▸ **WORK TASK**
Only the lines from the beginning of the data below through the line that contains "Record iovec := Iov" should be repeated, exactly as written.

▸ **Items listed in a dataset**
^^^^^^^^^^^^^^^^
(* ===== verification/RingBuffer.v ===== *)
(** * RingBuffer: the ring buffer of src/misc/hev-ring-buffer.c

    The TCP session reads bytes of the SOCKS server into the buffer, hands them
    to the TCP stack without copying them, and releases them when the stack
    reports that they were acknowledged. The buffer therefore holds two queues
    one after the other: bytes in flight, then bytes not yet read. *)
From S2P Require Import Prelude Bytes.

Record HevRingBuffer := Ring {
  rp : Z; wp : Z; rda_size : Z; use_size : Z; max_size : Z; data : bytes
}.

(** The part of the data that an [iovec] of the code points to. *)
Record iovec := Iov { iov_off : Z; iov_len : Z }.

Definition hev_ring_buffer_alloca (data : bytes) : HevRingBuffer := Ring 0 0 0 0 (zlen data) data.

Definition hev_ring_buffer_get_max_size (self : HevRingBuffer) : Z := max_size self.
Definition hev_ring_buffer_get_use_size (self : HevRingBuffer) : Z := use_size self.

(** The segments that are filled in; the code returns their number. *)
Definition hev_ring_buffer_reading (self : HevRingBuffer) : list iovec :=
  if 0 =? rda_size self then [] else
  let upper_size := u64 (max_size self - rp self) in
  if rda_size self <=? upper_size then [Iov (rp self) (rda_size self)]
  else [Iov (rp self) upper_size; Iov 0 (u64 (rda_size self - upper_size))].

Definition hev_ring_buffer_read_finish (size : Z) (self : HevRingBuffer) : HevRingBuffer :=
  Ring (u64 (rp self + size) mod max_size self) (wp self) (u64 (rda_size self - size))
    (use_size self) (max_size self) (data self).

Definition hev_ring_buffer_read_release (size : Z) (self : HevRingBuffer) : HevRingBuffer :=
  let use_size := u64 (use_size self - size) in
  if negb (truthy use_size)
  then Ring 0 0 (rda_size self) use_size (max_size self) (data self)
  else Ring (rp self) (wp self) (rda_size self) use_size (max_size self) (data self).

Definition hev_ring_buffer_writing (self : HevRingBuffer) : list iovec :=
  if use_size self =? max_size self then [] else
  let upper_size := u64 (max_size self - wp self) in
  let spc_size := u64 (max_size self - use_size self) in
  if spc_size <=? upper_size then [Iov (wp self) spc_size]
  else [Iov (wp self) upper_size; Iov 0 (u64 (spc_size - upper_size))].

Definition hev_ring_buffer_write_finish (size : Z) (self : HevRingBuffer) : HevRingBuffer :=
  Ring (rp self) (u64 (wp self + size) mod max_size self) (u64 (rda_size self + size))
    (u64 (use_size self + size)) (max_size self) (data self).

(** ** What the callers do with the segments

    [gather] is the bytes that [writev] or [tcp_write] takes from the segments,
    [scatter] what [readv] leaves when it delivers [bs] into them. *)
Definition gather (data : bytes) (iovs : list iovec) : bytes :=
  mjoin ((λ v, slice data (iov_off v) (iov_len v)) <$> iovs).

Fixpoint scatter (data : bytes) (iovs : list iovec) (bs : bytes) : bytes :=
  match iovs with
  | [] => data
  | v :: iovs =>
      let n := Z.to_nat (iov_len v) in
      scatter (overwrite data (iov_off v) (take n bs)) iovs (drop n bs)
  end.

Definition iov_total (iovs : list iovec) : Z := foldr (λ v n, iov_len v + n) 0 iovs.

(** Reading [bs] from the peer into the buffer, as far as it has room. *)
Definition ring_write (bs : bytes) (self : HevRingBuffer) : HevRingBuffer :=
  let iovs := hev_ring_buffer_writing self in
  let bs := take (Z.to_nat (iov_total iovs)) bs in
  hev_ring_buffer_write_finish (zlen bs)
    (Ring (rp self) (wp self) (rda_size self) (use_size self) (max_size self) (scatter (data self) iovs bs)).

(** Handing the first [n] unread bytes on. *)
Definition ring_read (n : Z) (self : HevRingBuffer) : bytes * HevRingBuffer :=
  let bs := take (Z.to_nat n) (gather (data self) (hev_ring_buffer_reading self)) in
  (bs, hev_ring_buffer_read_finish (zlen bs) self).

(** ** Representation

    [flight] and [unread] are the bytes in flight and the bytes not yet read;
    together they start at the offset [base] and may wrap around the end. *)
Record ring_rep (r : HevRingBuffer) (base : Z) (flight unread : bytes) : Prop := {
  rr_max : 0 < max_size r < 4611686018427387904;
  rr_len : zlen (data r) = max_size r;
  rr_fit : zlen flight + zlen unread <= max_size r;
  rr_base : 0 <= base < max_size r;
  rr_use : use_size r = zlen flight + zlen unread;
  rr_rda : rda_size r = zlen unread;
  rr_rp : rp r = (base + zlen flight) mod max_size r;
  rr_wp : wp r = (base + zlen flight + zlen unread) mod max_size r;
  rr_cell : ∀ i, 0 <= i < zlen flight + zlen unread →
    zget (data r) ((base + i) mod max_size r) = zget (flight ++ unread) i
}.

Lemma zlen_0 {A} (l : list A) : zlen l = 0 → l = [].
Proof. destruct l; [done|]. rewrite zlen_cons. pose proof (zlen_nonneg l). lia. Qed.

Lemma mod_wrap x m : 0 < m → 0 <= x < 2 * m → x mod m = if x <? m then x else x - m.
Proof.
  intros Hm Hx. destruct (Z.ltb_spec x m); [apply Z.mod_small; lia|].
  symmetry. apply (Z.mod_unique _ _ 1); lia.
Qed.

Lemma u64_small x : 0 <= x < 18446744073709551616 → u64 x = x.
Proof. apply Z.mod_small. Qed.

(** Case analysis on whether an index wraps around. *)
Ltac wraps :=
  repeat match goal with
  | |- context [ ?x mod ?m ] => rewrite (mod_wrap x m) by lia
  | H : context [ ?x mod ?m ] |- _ => rewrite (mod_wrap x m) in H by lia
  end;
  repeat match goal with
  | |- context [ if ?a <? ?b then _ else _ ] => destruct (Z.ltb_spec a b)
  | H : context [ if ?a <? ?b then _ else _ ] |- _ => destruct (Z.ltb_spec a b)
  end.

Ltac sizes :=
  repeat match goal with
  | |- context [ zlen ?l ] =>
      lazymatch goal with H : 0 <= zlen l |- _ => fail | _ => pose proof (zlen_nonneg l) end
  | _ : context [ zlen ?l ] |- _ =>
      lazymatch goal with H : 0 <= zlen l |- _ => fail | _ => pose proof (zlen_nonneg l) end
  end.

Lemma alloca_rep d : 0 < zlen d < 4611686018427387904 → ring_rep (hev_ring_buffer_alloca d) 0 [] [].
Proof.
  intros Hd. split; cbn [hev_ring_buffer_alloca rp wp rda_size use_size max_size data];
    change (zlen []) with 0; try done; try lia; by rewrite Z.mod_small by lia.
Qed.

(** ** Reading *)

Lemma zget_unread r base f u i :
  ring_rep r base f u → 0 <= i < zlen u → zget (data r) ((base + zlen f + i) mod max_size r) = zget u i.
Proof.
  intros R Hi. sizes. rewrite <- Z.add_assoc, (rr_cell _ _ _ _ R) by lia.
  rewrite zget_app. destruct (Z.ltb_spec (zlen f + i) (zlen f)); [lia|]. f_equal. lia.
Qed.

Lemma reading_gather r base f u :
  ring_rep r base f u → gather (data r) (hev_ring_buffer_reading r) = u.
Proof.
  intros R. pose proof (λ i, zget_unread r base f u i R) as Hc. destruct R as [Hm Hl Hf Hb Hu Hr Hp _ _].
  unfold hev_ring_buffer_reading, gather. sizes. rewrite Hr, Hp.
  destruct (Z.eqb_spec 0 (zlen u)) as [He|Hne].
  { destruct u; [done|]. rewrite zlen_cons in He. sizes. lia. }
  assert (0 <= (base + zlen f) mod max_size r < max_size r) as Hp' by (apply Z.mod_pos_bound; lia).
  rewrite !u64_small by lia.
  destruct (Z.leb_spec (zlen u) (max_size r - (base + zlen f) mod max_size r)) as [Hfit|Hwrap];
    cbn [fmap list_fmap mjoin list_join iov_off iov_len]; rewrite app_nil_r; apply zget_ext.
  - rewrite zlen_slice; lia.
  - intros i Hi. rewrite zlen_slice in Hi by lia. rewrite zget_slice by lia.
    destruct (Z.ltb_spec i (zlen u)); [|lia]. rewrite <- Hc by lia. f_equal. wraps; lia.
  - rewrite u64_small, zlen_app, !zlen_slice by lia. lia.
  - intros i Hi. rewrite u64_small in * by lia. rewrite zlen_app, !zlen_slice in Hi by lia.
    rewrite zget_app, zlen_slice by lia. rewrite <- Hc by lia.
    destruct (Z.ltb_spec i (max_size r - (base + zlen f) mod max_size r)) as [Hi1|Hi1];
      rewrite zget_slice by lia; match goal with |- context [?a <? ?b] => destruct (Z.ltb_spec a b) end;
      try lia; f_equal; wraps; lia.
Qed.

Lemma take_zlen_app {A} (l k : list A) : take (Z.to_nat (zlen l)) (l ++ k) = l.
Proof. unfold zlen. rewrite Nat2Z.id. apply take_app_length. Qed.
^^^^^^^^^^^^^^^^
▸ **ANSWER TO THE PROBLEM**
(* ===== verification/RingBuffer.v ===== *)
(** * RingBuffer: the ring buffer of src/misc/hev-ring-buffer.c

    The TCP session reads bytes of the SOCKS server into the buffer, hands them
    to the TCP stack without copying them, and releases them when the stack
    reports that they were acknowledged. The buffer therefore holds two queues
    one after the other: bytes in flight, then bytes not yet read. *)
From S2P Require Import Prelude Bytes.

Record HevRingBuffer := Ring {
  rp : Z; wp : Z; rda_size : Z; use_size : Z; max_size : Z; data : bytes
}.

(** The part of the data that an [iovec] of the code points to. *)
Record iovec := Iov { iov_off : Z; iov_len : Z }.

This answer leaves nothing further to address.